Dalam beberapa bulan terakhir, desakan untuk segera mengesahkan Rancangan Undang-Undang (RUU) tentang Masyarakat Adat semakin kuat. Tidak hanya berasal dari Aliansi Masyarakat Adat Nusantara (AMAN) sebagai garda terdepan yang mendorong pengesahan RUU itu, tapi juga berbagai kalangan, termasuk di dalamnya para aktivis dan akademisi. Desakan tersebut menguat kembali ketika memasuki awal periode kedua kepemimpinan Presiden Jokowi. Meski pada 2018 Presiden Jokowi sudah mengeluarkan surat presiden (surpres) dalam rangka pembahasan RUU Masyarakat Adat, hingga kini pembahasan itu tak kunjung membuahkan hasil sehingga menghambat upaya pengesahan RUU tersebut.

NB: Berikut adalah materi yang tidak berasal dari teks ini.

Lemma update_wf db u : registry_wf db -> registry_wf (apply_update db u).
Proof.
  intros Hw s k. pose proof (update_lookup db u k) as Hl. destruct u as [k' [sk mt]].
  unfold apply_update, registry_update in *. cbn [fst snd] in *.
  destruct (rule_sink_idx db !! k') as [[s0 m0]|] eqn:E.
  - destruct (slen m0 <? slen mt) eqn:Elen; [|exact (Hw s k)]. cbn [sink_rule_relation] in *.
    rewrite Hl, related_associate, related_disassociate, (Hw s k). case_decide as Hk.
    + subst k'. rewrite E. cbn. rewrite Elen. naive_solver.
    + naive_solver.
  - cbn [sink_rule_relation] in *. rewrite Hl, related_associate, (Hw s k). case_decide as Hk.
    + subst k'. rewrite E. cbn. naive_solver.
    + naive_solver.
Qed.

Lemma updates_wf us db : registry_wf db -> registry_wf (foldl apply_update db us).
Proof. revert db. induction us as [|u us IH]; intros db H; [done|]. by apply IH, update_wf. Qed.

Lemma longest_spec cs c : longest cs = Some c <->
  exists pre post, cs = pre ++ c :: post /\ Forall (fun d => slen d.2 < slen c.2) pre /\ Forall (fun d => slen d.2 <= slen c.2) post.
Proof.
  unfold longest. revert c. induction cs as [|d cs IH] using rev_ind; intros c.
  { split; [done|]. intros (pre & post & Hx & _). by destruct pre. }
  rewrite foldl_app. cbn [foldl]. split.
  - destruct (foldl keep None cs) as [b|] eqn:Eb; cbn [keep].
    + destruct (slen b.2 <? slen d.2) eqn:El; intros [= <-].
      * exists cs, []. split; [done|]. split; [|constructor].
        destruct (proj1 (IH b) eq_refl) as (pre & post & -> & H1 & H2). apply Forall_app. split.
        -- eapply Forall_impl; [exact H1|]. cbn. lia.
        -- constructor; [lia|]. eapply Forall_impl; [exact H2|]. cbn. lia.
      * destruct (proj1 (IH b) eq_refl) as (pre & post & -> & H1 & H2). exists pre, (post ++ [d]).
        rewrite <- app_assoc. split; [done|]. split; [done|]. apply Forall_app. split; [done|]. repeat constructor. lia.
    + intros [= <-]. exists cs, []. split; [done|]. split; [|constructor].
      destruct cs as [|e cs _] using rev_ind; [constructor|]. rewrite foldl_app in Eb. cbn in Eb.
      unfold keep in Eb. repeat case_match; done.
  - intros (pre & post & Hx & H1 & H2). destruct post as [|e post _] using rev_ind.
    + apply app_inj_tail in Hx as [-> ->]. destruct (foldl keep None pre) as [b|] eqn:Eb; [|done]. cbn.
      destruct (proj1 (IH b) eq_refl) as (p1 & p2 & -> & _ & _). apply Forall_app in H1 as [_ H1].
      apply Forall_cons in H1 as [H1 _]. by rewrite (proj2 (Z.ltb_lt _ _) H1).
    + rewrite app_comm_cons, app_assoc in Hx. apply app_inj_tail in Hx as [-> ->].
      apply Forall_app in H2 as [H2 H3]. apply Forall_cons in H3 as [H3 _].
      rewrite (proj2 (IH c)) by eauto. cbn. by rewrite (proj2 (Z.ltb_ge _ _) H3).
Qed.

(** ** The hits of a route *)

Lemma keep_idem b c : keep (keep b c) c = keep b c.
Proof.
  destruct b as [b|]; cbn; [|by rewrite Z.ltb_irrefl]. destruct (slen b.2 <? slen c.2) eqn:E; cbn; [by rewrite Z.ltb_irrefl|by rewrite E].
Qed.

Lemma keep_copies {A} (l : list A) b c : foldl keep b (map (fun _ => c) l) = match l with [] => b | _ => keep b c end.
Proof. destruct l as [|x l]; [done|]. cbn. induction l as [|y l IH]; [done|]. cbn. by rewrite keep_idem. Qed.

Lemma foldl_concat_map {A B C} (f : B -> C -> B) (g : A -> list C) b (l : list A) :
  foldl f b (concat (map g l)) = foldl (fun b x => foldl f b (g x)) b l.
Proof. revert b. induction l as [|x l IH]; intros b; [done|]. cbn. by rewrite foldl_app, IH. Qed.

Lemma foldl_map_l {A B C} (f : B -> C -> B) (g : A -> C) b (l : list A) : foldl f b (map g l) = foldl (fun b x => f b (g x)) b l.
Proof. revert b. induction l as [|x l IH]; intros b; [done|]. apply IH. Qed.

Lemma foldl_ext_l {A B} (f g : B -> A -> B) b (l : list A) : (forall b x, f b x = g b x) -> foldl f b l = foldl g b l.
Proof. intros H. revert b. induction l as [|x l IH]; intros b; [done|]. cbn. by rewrite H, IH. Qed.

(** Of the hits of all rules those of one. *)
Lemma pick_key {A} (f : string -> list (string * A)) ks k : NoDup ks -> (forall k', Forall (fun h => h.1 = k') (f k')) ->
  List.filter (fun h : string * A => bool_decide (h.1 = k)) (concat (map f ks)) = if decide (k ∈ ks) then f k else [].
Proof.
  intros Hnd Hf. assert (forall k', List.filter (fun h : string * A => bool_decide (h.1 = k)) (f k') = if decide (k' = k) then f k' else []) as Hone.
  { intros k'. generalize (Hf k'). generalize (f k'). induction 1 as [|h l Hh _ IH]; [by case_decide|]. cbn. rewrite IH, Hh.
    case_decide; [by rewrite bool_decide_true|by rewrite bool_decide_false]. }
  induction Hnd as [|k' ks Hn Hnd IH]; [done|]. cbn [map concat]. rewrite List.filter_app, Hone, IH.
  destruct (decide (k' = k)) as [->|Hk].
  - rewrite decide_False, app_nil_r, decide_True by set_solver. done.
  - cbn [app]. destruct (decide (k ∈ ks)); [by rewrite decide_True by set_solver|by rewrite decide_False by set_solver].
Qed.

Section Routes.
Context {Ru Ev An Mdl M : Type} `{!RuleApi Ru Ev An} `{!Matcher M} `{!ModelApi Mdl M}.
Context {L : Coll.LruApi Dim.StatDim Slice.SliceRecord}.
Variable set_iter : gset string -> list string.
Variable mdl_iter : gmap string Mdl -> list (string * Mdl).
Hypothesis Hset : forall X, set_iter X ≡ₚ elements X.
Hypothesis Hmdl : forall g, mdl_iter g ≡ₚ map_to_list g.

Notation Manager := (ResManager (Ru := Ru) (Ev := Ev) (An := An) (Mdl := Mdl) (M := M)).
Notation Route := (RouteGroup (M := M)).

Definition some_model (mdls : gmap string Mdl) (k : string) (w : M) : bool :=
  existsb (fun nm => wm_matches w nm.1 && mdl_is_match nm.2 k) (map_to_list mdls).

(** Who may have a rule, route by route: its matchers of rules, then those of
    models that take the rule. *)
Definition route_candidates (mdls : gmap string Mdl) (k : string) (conf : Route) : list (string * string) :=
  map (fun w => (g_name conf, wm_text w)) (List.filter (fun w => wm_matches w k) (g_rule conf) ++ List.filter (some_model mdls k) (g_oml conf)).

Definition candidates (mdls : gmap string Mdl) (confs : list Route) (k : string) : list (string * string) :=
  concat (map (route_candidates mdls k) confs).

Lemma set_iter_in X k : k ∈ set_iter X <-> k ∈ X.
Proof. by rewrite Hset, elem_of_elements. Qed.

Lemma set_iter_nodup X : NoDup (set_iter X).
Proof. rewrite Hset. apply NoDup_elements. Qed.

Definition to_update (sink : string) (h : string * string) : Update := (h.1, (sink, h.2)).

Lemma updates_of sink hits k :
  map snd (List.filter (fun u : Update => bool_decide (u.1 = k)) (map (to_update sink) hits)) =
  map (fun h => (sink, h.2)) (List.filter (fun h : string * string => bool_decide (h.1 = k)) hits).
Proof. induction hits as [|h hits IH]; [done|]. cbn. case_bool_decide; cbn; by rewrite IH. Qed.

Lemma keep_filter (sink : string) (p : M -> bool) ws b :
  foldl (fun b w => if p w then keep b (sink, wm_text w) else b) b ws =
  foldl keep b (map (fun w => (sink, wm_text w)) (List.filter p ws)).
Proof. revert b. induction ws as [|w ws IH]; intros b; [done|]. cbn. destruct (p w); apply IH. Qed.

Di Indonesia jumlah adat atau masyarakat adat ribuan. Tapi, kelompok masyarakat adat itu masih berada dalam posisi rentan terhadap berbagai tindakan kekerasan, konflik, dan kriminalisasi. Terutama ketika berhadapan dengan negara, pihak swasta, maupun kelompok mayoritas. Bahkan, kelompok masyarakat adat tampak menjadi tamu di tanah leluhur sendiri. Padahal, jika ditilik dalam sejarah, masyarakat adat adalah kelompok masyarakat tradisional yang telah ada sejak lama di Nusantara, bahkan sebelum negara (nation state) terbentuk. Meski demikian, selama ini negara tampak seolah tidak sungguh-sungguh peduli terhadap nasib masyarakat adat.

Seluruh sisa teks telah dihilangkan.